Talk about being a turkey

Israel gets nothing out of efforts geared toward ending the crisis with Turkey but further condemnation.

Turkish Prime Minister Tayyip Erdogan 370 (photo credit: REUTERS/Umit Bektas)
Turkish Prime Minister Tayyip Erdogan 370
(photo credit: REUTERS/Umit Bektas)
On Thursday, Defense Minister Moshe Ya’alon gave the green light to Turkey to complete construction on a hospital in Gaza, which it began building in 2011 by smuggling materials through illegal tunnels. The hospital will be run jointly by Turks and Palestinians. Ya’alon’s permission grants Turkey the right to transfer 500 trucks of building materials and 70 trucks of electrical and communications equipment into the Hamas-run Palestinian enclave.

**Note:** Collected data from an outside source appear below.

(* ===== verification/ExpatRole.v ===== *)
(** * Expat's prolog state machine (src/apr-util/xml/expat/lib/xmlrole.c)

    The tokens of a document prolog or of an external DTD subset are given a
    role by a machine whose state is a pointer to the current handler function,
    two nesting counters, and two flags. Each handler of the source is a
    definition here; [XmlTokenRole] is the call through the pointer. The code
    under [XML_DTD], which winconfig.h defines, is included. *)

From Stdlib Require Import Sorted.
From S2P Require Import Prelude.

(** Tokens, xmltok.h. *)
Inductive XML_TOK :=
  | XML_TOK_TRAILING_RSQB | XML_TOK_NONE | XML_TOK_TRAILING_CR | XML_TOK_PARTIAL_CHAR
  | XML_TOK_PARTIAL | XML_TOK_INVALID | XML_TOK_START_TAG_WITH_ATTS | XML_TOK_START_TAG_NO_ATTS
  | XML_TOK_EMPTY_ELEMENT_WITH_ATTS | XML_TOK_EMPTY_ELEMENT_NO_ATTS | XML_TOK_END_TAG
  | XML_TOK_DATA_CHARS | XML_TOK_DATA_NEWLINE | XML_TOK_CDATA_SECT_OPEN | XML_TOK_ENTITY_REF
  | XML_TOK_CHAR_REF | XML_TOK_PI | XML_TOK_XML_DECL | XML_TOK_COMMENT | XML_TOK_BOM
  | XML_TOK_PROLOG_S | XML_TOK_DECL_OPEN | XML_TOK_DECL_CLOSE | XML_TOK_NAME | XML_TOK_NMTOKEN
  | XML_TOK_POUND_NAME | XML_TOK_OR | XML_TOK_PERCENT | XML_TOK_OPEN_PAREN | XML_TOK_CLOSE_PAREN
  | XML_TOK_OPEN_BRACKET | XML_TOK_CLOSE_BRACKET | XML_TOK_LITERAL | XML_TOK_PARAM_ENTITY_REF
  | XML_TOK_INSTANCE_START | XML_TOK_NAME_QUESTION | XML_TOK_NAME_ASTERISK | XML_TOK_NAME_PLUS
  | XML_TOK_COND_SECT_OPEN | XML_TOK_COND_SECT_CLOSE | XML_TOK_CLOSE_PAREN_QUESTION
  | XML_TOK_CLOSE_PAREN_ASTERISK | XML_TOK_CLOSE_PAREN_PLUS | XML_TOK_COMMA
  | XML_TOK_ATTRIBUTE_VALUE_S | XML_TOK_CDATA_SECT_CLOSE | XML_TOK_PREFIXED_NAME
  | XML_TOK_IGNORE_SECT.

(** Roles, xmlrole.h. *)
Inductive XML_ROLE :=
  | XML_ROLE_ERROR | XML_ROLE_NONE | XML_ROLE_XML_DECL | XML_ROLE_INSTANCE_START
  | XML_ROLE_DOCTYPE_NONE | XML_ROLE_DOCTYPE_NAME | XML_ROLE_DOCTYPE_SYSTEM_ID
  | XML_ROLE_DOCTYPE_PUBLIC_ID | XML_ROLE_DOCTYPE_INTERNAL_SUBSET | XML_ROLE_DOCTYPE_CLOSE
  | XML_ROLE_GENERAL_ENTITY_NAME | XML_ROLE_PARAM_ENTITY_NAME | XML_ROLE_ENTITY_NONE
  | XML_ROLE_ENTITY_VALUE | XML_ROLE_ENTITY_SYSTEM_ID | XML_ROLE_ENTITY_PUBLIC_ID
  | XML_ROLE_ENTITY_COMPLETE | XML_ROLE_ENTITY_NOTATION_NAME | XML_ROLE_NOTATION_NONE
  | XML_ROLE_NOTATION_NAME | XML_ROLE_NOTATION_SYSTEM_ID | XML_ROLE_NOTATION_NO_SYSTEM_ID
  | XML_ROLE_NOTATION_PUBLIC_ID | XML_ROLE_ATTRIBUTE_NAME | XML_ROLE_ATTRIBUTE_TYPE_CDATA
  | XML_ROLE_ATTRIBUTE_TYPE_ID | XML_ROLE_ATTRIBUTE_TYPE_IDREF | XML_ROLE_ATTRIBUTE_TYPE_IDREFS
  | XML_ROLE_ATTRIBUTE_TYPE_ENTITY | XML_ROLE_ATTRIBUTE_TYPE_ENTITIES
  | XML_ROLE_ATTRIBUTE_TYPE_NMTOKEN | XML_ROLE_ATTRIBUTE_TYPE_NMTOKENS
  | XML_ROLE_ATTRIBUTE_ENUM_VALUE | XML_ROLE_ATTRIBUTE_NOTATION_VALUE | XML_ROLE_ATTLIST_NONE
  | XML_ROLE_ATTLIST_ELEMENT_NAME | XML_ROLE_IMPLIED_ATTRIBUTE_VALUE
  | XML_ROLE_REQUIRED_ATTRIBUTE_VALUE | XML_ROLE_DEFAULT_ATTRIBUTE_VALUE
  | XML_ROLE_FIXED_ATTRIBUTE_VALUE | XML_ROLE_ELEMENT_NONE | XML_ROLE_ELEMENT_NAME
  | XML_ROLE_CONTENT_ANY | XML_ROLE_CONTENT_EMPTY | XML_ROLE_CONTENT_PCDATA | XML_ROLE_GROUP_OPEN
  | XML_ROLE_GROUP_CLOSE | XML_ROLE_GROUP_CLOSE_REP | XML_ROLE_GROUP_CLOSE_OPT
  | XML_ROLE_GROUP_CLOSE_PLUS | XML_ROLE_GROUP_CHOICE | XML_ROLE_GROUP_SEQUENCE
  | XML_ROLE_CONTENT_ELEMENT | XML_ROLE_CONTENT_ELEMENT_REP | XML_ROLE_CONTENT_ELEMENT_OPT
  | XML_ROLE_CONTENT_ELEMENT_PLUS | XML_ROLE_PI | XML_ROLE_COMMENT | XML_ROLE_TEXT_DECL
  | XML_ROLE_IGNORE_SECT | XML_ROLE_INNER_PARAM_ENTITY_REF | XML_ROLE_PARAM_ENTITY_REF.

(** The values a [PROLOG_HANDLER] pointer takes. *)
Inductive handlers :=
  | H_prolog0 | H_prolog1 | H_prolog2 | H_doctype0 | H_doctype1 | H_doctype2 | H_doctype3
  | H_doctype4 | H_doctype5 | H_internalSubset | H_externalSubset0 | H_externalSubset1 | H_entity0
  | H_entity1 | H_entity2 | H_entity3 | H_entity4 | H_entity5 | H_entity6 | H_entity7 | H_entity8
  | H_entity9 | H_entity10 | H_notation0 | H_notation1 | H_notation2 | H_notation3 | H_notation4
  | H_attlist0 | H_attlist1 | H_attlist2 | H_attlist3 | H_attlist4 | H_attlist5 | H_attlist6
  | H_attlist7 | H_attlist8 | H_attlist9 | H_element0 | H_element1 | H_element2 | H_element3
  | H_element4 | H_element5 | H_element6 | H_element7 | H_condSect0 | H_condSect1 | H_condSect2
  | H_declClose | H_error.

#[global] Instance XML_TOK_eq_dec : EqDecision XML_TOK.
Proof. solve_decision. Defined.
#[global] Instance XML_ROLE_eq_dec : EqDecision XML_ROLE.
Proof. solve_decision. Defined.
#[global] Instance handlers_eq_dec : EqDecision handlers.
Proof. solve_decision. Defined.

(** [PROLOG_STATE]; the counters are [unsigned]. *)
Record PROLOG_STATE := mkProlog {
  handler : handlers; level : Z; role_none : XML_ROLE;
  includeLevel : Z; documentEntity : bool; inEntityValue : bool
}.

Definition goto (h : handlers) (s : PROLOG_STATE) : PROLOG_STATE :=
  mkProlog h (level s) (role_none s) (includeLevel s) (documentEntity s) (inEntityValue s).
Definition set_level (n : Z) (s : PROLOG_STATE) : PROLOG_STATE :=
  mkProlog (handler s) n (role_none s) (includeLevel s) (documentEntity s) (inEntityValue s).
Definition set_role_none (r : XML_ROLE) (s : PROLOG_STATE) : PROLOG_STATE :=
  mkProlog (handler s) (level s) r (includeLevel s) (documentEntity s) (inEntityValue s).
Definition set_includeLevel (n : Z) (s : PROLOG_STATE) : PROLOG_STATE :=
  mkProlog (handler s) (level s) (role_none s) n (documentEntity s) (inEntityValue s).

Definition include_more (s : PROLOG_STATE) : PROLOG_STATE := set_includeLevel (u32 (includeLevel s + 1)) s.

Definition KW_ANY : list Z := str "ANY".
Definition KW_ATTLIST : list Z := str "ATTLIST".
Definition KW_CDATA : list Z := str "CDATA".
Definition KW_DOCTYPE : list Z := str "DOCTYPE".
Definition KW_ELEMENT : list Z := str "ELEMENT".
Definition KW_EMPTY : list Z := str "EMPTY".
Definition KW_ENTITIES : list Z := str "ENTITIES".
Definition KW_ENTITY : list Z := str "ENTITY".
Definition KW_FIXED : list Z := str "FIXED".
Definition KW_ID : list Z := str "ID".
Definition KW_IDREF : list Z := str "IDREF".
Definition KW_IDREFS : list Z := str "IDREFS".
Definition KW_IGNORE : list Z := str "IGNORE".
Definition KW_IMPLIED : list Z := str "IMPLIED".
Definition KW_INCLUDE : list Z := str "INCLUDE".
Definition KW_NDATA : list Z := str "NDATA".
Definition KW_NMTOKEN : list Z := str "NMTOKEN".
Definition KW_NMTOKENS : list Z := str "NMTOKENS".
Definition KW_NOTATION : list Z := str "NOTATION".
Definition KW_PCDATA : list Z := str "PCDATA".
Definition KW_PUBLIC : list Z := str "PUBLIC".
Definition KW_REQUIRED : list Z := str "REQUIRED".
Definition KW_SYSTEM : list Z := str "SYSTEM".

(** [setTopLevel]. *)
Definition setTopLevel (s : PROLOG_STATE) : PROLOG_STATE :=
  goto (if documentEntity s then H_internalSubset else H_externalSubset1) s.

(** The three shapes of encoding: one byte per character of ASCII text, or two
    in either order. *)
Inductive encoding := Normal | Little2 | Big2.

Definition minBytesPerChar (enc : encoding) : nat := match enc with Normal => 1 | _ => 2 end.

(** [XmlNameMatchesAscii(enc, ptr1, end1, ptr2)], on the bytes between [ptr1]
    and [end1]. A token of a two-byte encoding has an even number of bytes. *)
Fixpoint nameMatchesAscii (enc : encoding) (text kw : list Z) : bool :=
  match kw with
  | [] => match text with [] => true | _ => false end
  | k :: kw' =>
      match enc, text with
      | Normal, c :: text' => (c =? k) && nameMatchesAscii enc text' kw'
      | Little2, c :: hi :: text' => (hi =? 0) && (c =? k) && nameMatchesAscii enc text' kw'
      | Big2, hi :: c :: text' => (hi =? 0) && (c =? k) && nameMatchesAscii enc text' kw'
      | _, _ => false
      end
  end.

Section Handlers.

Variable enc : encoding.

(** The keyword tests of the handlers: the token's bytes after [k] characters. *)
Definition name_is (text : list Z) (k : nat) (kw : list Z) : bool :=
  nameMatchesAscii enc (drop (k * minBytesPerChar enc) text) kw.

Definition PROLOG_HANDLER : Type := PROLOG_STATE -> XML_TOK -> list Z -> XML_ROLE * PROLOG_STATE.

Definition common (s : PROLOG_STATE) (tok : XML_TOK) : XML_ROLE * PROLOG_STATE :=
  if negb (documentEntity s) && bool_decide (tok = XML_TOK_PARAM_ENTITY_REF)
  then (XML_ROLE_INNER_PARAM_ENTITY_REF, s)
  else (XML_ROLE_ERROR, goto H_error s).

(** [state->level -= 1], and the end of the content model at level 0. *)
Definition close_group (s : PROLOG_STATE) : PROLOG_STATE :=
  let s := set_level (u32 (level s - 1)) s in
  if level s =? 0 then set_role_none XML_ROLE_ELEMENT_NONE (goto H_declClose s) else s.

This gesture suggests that recent reports in the Turkish press according to which normalization with Israel is soon to resume are accurate. Indeed, for the past few days, Turkish newspapers have referred to a number of developments indicating that the four-year break in relations between Jerusalem and Ankara is on the brink of a resolution.

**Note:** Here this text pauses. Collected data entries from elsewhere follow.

(** For every key in turn the entries with it; stopping for one key does not
    stop the others. *)
Fixpoint visit_keys (es : list entry) (ks : list (list Z)) (r : S) (rv : bool) : S * bool :=
  match ks with
  | [] => (r, rv)
  | k :: ks' =>
      let (r, rv') := visit (List.filter (same_key k) es) r in visit_keys es ks' r (if rv' then rv else false)
  end.

Lemma vdo_all_visit l n : forall i r,
  (i + n <= length l)%nat -> vdo_all comp l n i r = Ok (visit (take n (drop i l)) r).
Proof.
  induction n as [|n IH]; intros i r Hn; cbn [vdo_all]; [by rewrite take_0|].
  destruct (lookup_lt_is_Some_2 l i) as [e He]; [lia|]. unfold elt. rewrite He. cbn [of_option rbind].
  rewrite (drop_S _ _ _ He). cbn [take visit]. destruct (comp r (key e) (val e)) as [r' []]; [|done]. apply IH. lia.
Qed.

Lemma vdo_range_visit l cs k n : forall i r,
  (i + n <= length l)%nat ->
  vdo_range comp l cs k n i r = Ok (visit (List.filter (entry_matches cs k) (take n (drop i l))) r).
Proof.
  induction n as [|n IH]; intros i r Hn; cbn [vdo_range]; [by rewrite take_0|].
  destruct (lookup_lt_is_Some_2 l i) as [e He]; [lia|]. unfold elt. rewrite He. cbn [of_option rbind].
  rewrite (drop_S _ _ _ He). cbn [take List.filter]. destruct (entry_matches cs k e); [|apply IH; lia].
  cbn [visit]. destruct (comp r (key e) (val e)) as [r' []]; [|done]. apply IH. lia.
Qed.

Ties between Turkey and Israel were severed in 2010, when a Turkish Gaza-bound flotilla with armed pro-Palestinian activists was intercepted by Israeli commandos. In the ensuing fray, during which the young IDF soldiers were viciously attacked with various types of weapons, nine activists were killed. Turkey never took responsibility for its part in the incident. Israel, on the other hand, has continued to try to repair the damage. At the behest of US President Barack Obama, Prime Minister Binyamin Netanyahu even issued a personal apology to Turkish Prime Minister Recep Tayyib Erdogan, and has been negotiating a compensation package for the families of those killed during the raid.

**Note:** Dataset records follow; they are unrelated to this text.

(* ===== verification/AprCompress.v ===== *)
(** * Removing duplicate keys from a table (src/apr/tables/apr_tables.c)

    [apr_table_compress] sorts pointers to the entries with a bottom-up merge
    sort, folds every run of equal keys into its first entry, closes the gaps
    and computes the index again; [apr_table_overlap] does so after appending a
    second table. Pointers to entries are their positions in the table. *)

From Stdlib Require Import Sorted.
From S2P Require Import Prelude AprTable.

(** [strcasecmp]: the comparison of the lower-case characters, a string that
    ends being smaller. *)
Fixpoint strcasecmp (a b : list Z) : comparison :=
  match a, b with
  | [], [] => Eq
  | [], _ => Lt
  | _, [] => Gt
  | x :: a', y :: b' =>
      match tolower x ?= tolower y with Eq => strcasecmp a' b' | c => c end
  end.

(** ** [table_mergesort] *)

Section Mergesort.

Context {A : Type}.
(** [values[i]->key]. *)
Variable K : A -> list Z.

Definition greater (x y : A) : bool :=
  match strcasecmp (K x) (K y) with Gt => true | _ => false end.

(** First pass: pairs of elements. *)
Fixpoint sort_pairs (l : list A) : list A :=
  match l with
  | x :: y :: l' => if greater x y then y :: x :: sort_pairs l' else x :: y :: sort_pairs l'
  | _ => l
  end.

(** The merge of two blocks: the smaller head first, block 1 on equal keys, and
    the rest of the other block once one is empty. *)
Fixpoint merge_blocks (b1 : list A) : list A -> list A :=
  fix inner (b2 : list A) : list A :=
    match b1, b2 with
    | [], _ => b2
    | _, [] => b1
    | x :: b1', y :: b2' => if greater x y then y :: inner b2' else x :: merge_blocks b1' b2
    end.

Erdogan keeps upping the ante, however, not only demanding greater sums of money than Israel originally agreed to, but setting as a precondition for a settlement that the siege on his terrorist buddies on Gaza be lifted. Nevertheless, Netanyahu has not rescinded his offer to pay compensation – a misnomer for acts of self-defense – due ostensibly to reasons of regional realpolitik.
THIS HAS not been working in Israel’s favor. Turkey under Erdogan has become increasingly hostile to its former ally. And it has a lot more to gain from good relations with the Jewish state than the other way around. In fact, after a four-year hiatus, Israelis are starting to plan vacations to Turkey again. This is a source of great revenue for the Turkish tourism industry, because Israelis spend lots of cash when they go abroad. Nobody is more keenly aware of this than Turkish shopkeepers.
And yet, the showing of Erdogan’s AK (Justice and Development) Party in Sunday’s local election is more likely to vindicate his anti-Israel stance than soften it. Such is Erdogan’s version of regional realpolitik – rather different from that of his Israeli counterpart.
And Netanyahu knows it.
This may be why the Israeli Prime Minister’s Office was quick to deny claims in the Turkish media, as well as those of Turkish Foreign Minister Ahmet Davutoglu on Wednesday, that, as part of a nearly done reconciliation deal, Israel had agreed to pay $21 million in compensation fees; that the embassies in both countries were on the verge of reopening for business; and that Erdogan was mulling a visit to Israel in the coming months. Given Ya’alon’s official okay for the transfer of Turkish goods into Gaza, this denial is not terribly plausible.
But this isn’t the worst aspect of the characteristically imbalanced negotiations between Israel and this, or any other, Islamic neighbor. Far more appalling is the fact that, while the current one-sided deal is being forged, Turkey is going full speed ahead with its prosecution of Israeli military figures connected with the Mavi Marmara raid.
Indeed, the eighth hearing in the kangaroo-court trial against former chief of IDF general staff Gabi Ashkenazi, former commander of the navy Vice-Admiral Eli Marom, former air force commander Major-General Amos Yadlin and former head of air force intelligence Avishay Levi just got underway in Istanbul.
These four high-ranking officers were put on trial for murder (!) in November 2012, in absentia. If convicted, the prosecution will seek 18,000-year sentences for them.
In other words, no matter what meetings are taking place “behind the scenes” between Israeli and Turkish negotiators, and regardless of Israeli concessions geared at ending a crisis of Turkey’s making, Israel gets nothing out of the whole mess but further condemnation.
Talk about being a turkey.
The writer is the author of To Hell in a Handbasket: Carter, Obama, and the ‘Arab Spring.’